Most C.burgessi are readily identified by the three angular black bands. If they have a yellow band through the eye it could be C.tinkeri, declivis or flavocoronatus, while the only species with a significantly yellow underside is C.mitratus. The pictured fish however has the yellow eye stripe and snout of flavocoronatus, a mix of color and pattern of C.burgessi and C.flavocoronatus, but the underside of C.mitratus. Is it a yellow C.burgessi, a hybrid, or even a new species? Keen to try and put our fingers on what exactly this fish is we did the only logical thing. We asked Lemon…
“It has hybrid DNA in it probably, but this group is messy,” said Ichthyologist Yi-Kai Tea over Messenger. “For starters, I’d look at barcode sequences to see if it differs from any of the known species, then I’d check morphology to see if they differ. But this group is known to hybridize a lot, and they form many intermediate hybrids, which complicates things. For those reasons, it’s unlikely it’s a new species.”

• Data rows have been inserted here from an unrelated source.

Lemma open_under_nest (r : root) fuel kinds :
  root_enabled r = true ->
  forall s kx lb lc locs,
    nest r s (builder_ptr kx (Some lb)) (lb :: lc :: locs) ->
    NoDup ((lb :: lc :: locs) ++ pool s) ->
    (length locs + 2 * length kinds + 3 < fuel)%nat ->
    exists k' lb' lc' locs' s' new,
      open_under fuel kx (Some lb) kinds s = Ok (k', Some lb') s'
      /\ nest r s' (builder_ptr k' (Some lb')) (lb' :: lc' :: locs')
      /\ NoDup ((lb' :: lc' :: locs') ++ pool s')
      /\ lb' :: lc' :: locs' = new ++ lb :: lc :: locs
      /\ length new = (2 * length kinds)%nat
      /\ gets s' = gets s ++ rev new
      /\ puts s' = puts s /\ reports s' = reports s.
Proof.
  intros Hen. induction kinds as [|k kinds IH]; intros s kx lb lc locs Hn Hnd Hf.
  - exists kx, lb, lc, locs, s, []. cbn [open_under length rev].
    rewrite app_nil_r. repeat split; assumption.
  - cbn [length] in Hf.
    destruct (Nested_sub_nest r s kx lb lc locs fuel k "" Hen Hn Hnd)
      as (c & lb1 & s1 & Hsub & Hn1 & Hnd1 & Hg1 & Hp1 & Hr1); [lia|].
    destruct (IH s1 k lb1 c (lb :: lc :: locs) Hn1 Hnd1)
      as (k' & lb' & lc' & locs' & s' & new & Hopen & Hn' & Hnd' & Hnew & Hlen
          & Hg' & Hp' & Hr');
      [cbn [length]; lia|].
    exists k', lb', lc', locs', s', (new ++ [lb1; c]). cbn [open_under]. run.
    rewrite Hsub.
    split; [exact Hopen|]. split; [exact Hn'|]. split; [exact Hnd'|].
    split; [rewrite Hnew, <- app_assoc; reflexivity|].
    split; [rewrite length_app; cbn [length]; lia|].
    split; [|split; congruence].
    rewrite Hg', Hg1, rev_app_distr, <- app_assoc. reflexivity.
Qed.

(** Opening [1 + length kinds] scopes on an enabled top-level parent
    builds a nest of that depth out of cells that were free. *)
Lemma open_scopes_nest (r : root) s fuel k kinds :
  root_enabled r = true -> NoDup (pool s) ->
  (2 * length kinds + 3 < fuel)%nat ->
  exists k' lb lc locs s',
    open_scopes fuel (Some r) k kinds s = Ok (k', Some lb) s'
    /\ nest r s' (builder_ptr k' (Some lb)) (lb :: lc :: locs)
    /\ NoDup (lb :: lc :: locs)
    /\ length locs = (2 * length kinds)%nat
    /\ gets s' = gets s ++ rev (lb :: lc :: locs)
    /\ puts s' = puts s /\ reports s' = reports s.
Proof.
  intros Hen Hnd Hf.
  destruct (open_one r s (RootPtr (Some r)) [] fuel k "" Hen (nest_root r s) Hnd)
    as (c0 & b1 & s1 & Hrun & Hn1 & Hnd1 & Hg1 & Hp1 & Hr1); [cbn [length]; lia|].
  destruct (open_under_nest r fuel kinds Hen s1 k b1 c0 [] Hn1 Hnd1)
    as (k' & lb & lc & locs & s' & new & Hopen & Hn' & Hnd' & Hnew & Hlen
        & Hg' & Hp' & Hr'); [cbn [length]; lia|].
  exists k', lb, lc, locs, s'.
  split; [|split; [exact Hn'|split; [|split; [|split; [|split; congruence]]]]].
  - unfold open_scopes, Top_nested. cbn [root_Enabled]. rewrite Hen.
    unfold newChainParent. run.
    unfold mbind, M_bind, bind in Hrun.
    destruct (newChain (Some r) (RootPtr (Some r)) s) as [c s0| |] eqn:Enew;
      try discriminate.
    rewrite Hrun. exact Hopen.
  - apply NoDup_app in Hnd' as (H & _). exact H.
  - apply (f_equal length) in Hnew. rewrite length_app in Hnew.
    cbn [length] in Hnew. lia.
  - rewrite Hnew, rev_app_distr, Hg', Hg1. cbn [rev app]. now rewrite <- app_assoc.
Qed.

Lemma release_order_perm (acquired : list loc) : release_order acquired ≡ₚ acquired.
Proof.
  unfold release_order.
  transitivity (rev acquired); [|symmetry; apply Permutation_rev].
  destruct (rev acquired) as [|top [|c rest]]; try reflexivity.
  apply perm_skip. symmetry. apply Permutation_cons_append.
Qed.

We asked if hybrids could be fertile and then further cross-breed, making visual ID even more difficult.
“Yes, the Burgess’ from that region are naturally a bit yellower though. The eye stripe is variable in some Burgess’ populations and in some areas it’s completely yellow. You can get yellow Burgess’ with black eyes and white Burgess’ with yellow eyes. It’s a huge complex of species that hybridizes a lot. There are C. declivis that are black for example. A lot of study needs to be done to figure out where the species’ limits lie and what’s going on.”
So at this stage, we think the pictured specimen may be a hybrid, and have learned that color and pattern alone are not easy species indicators due to natural variation and widespread hybridization. What we do know though is that this eye-catching, intriguing Yellow “C.burgessi,” is exquisitely beautiful and a bucket list specimen for sure.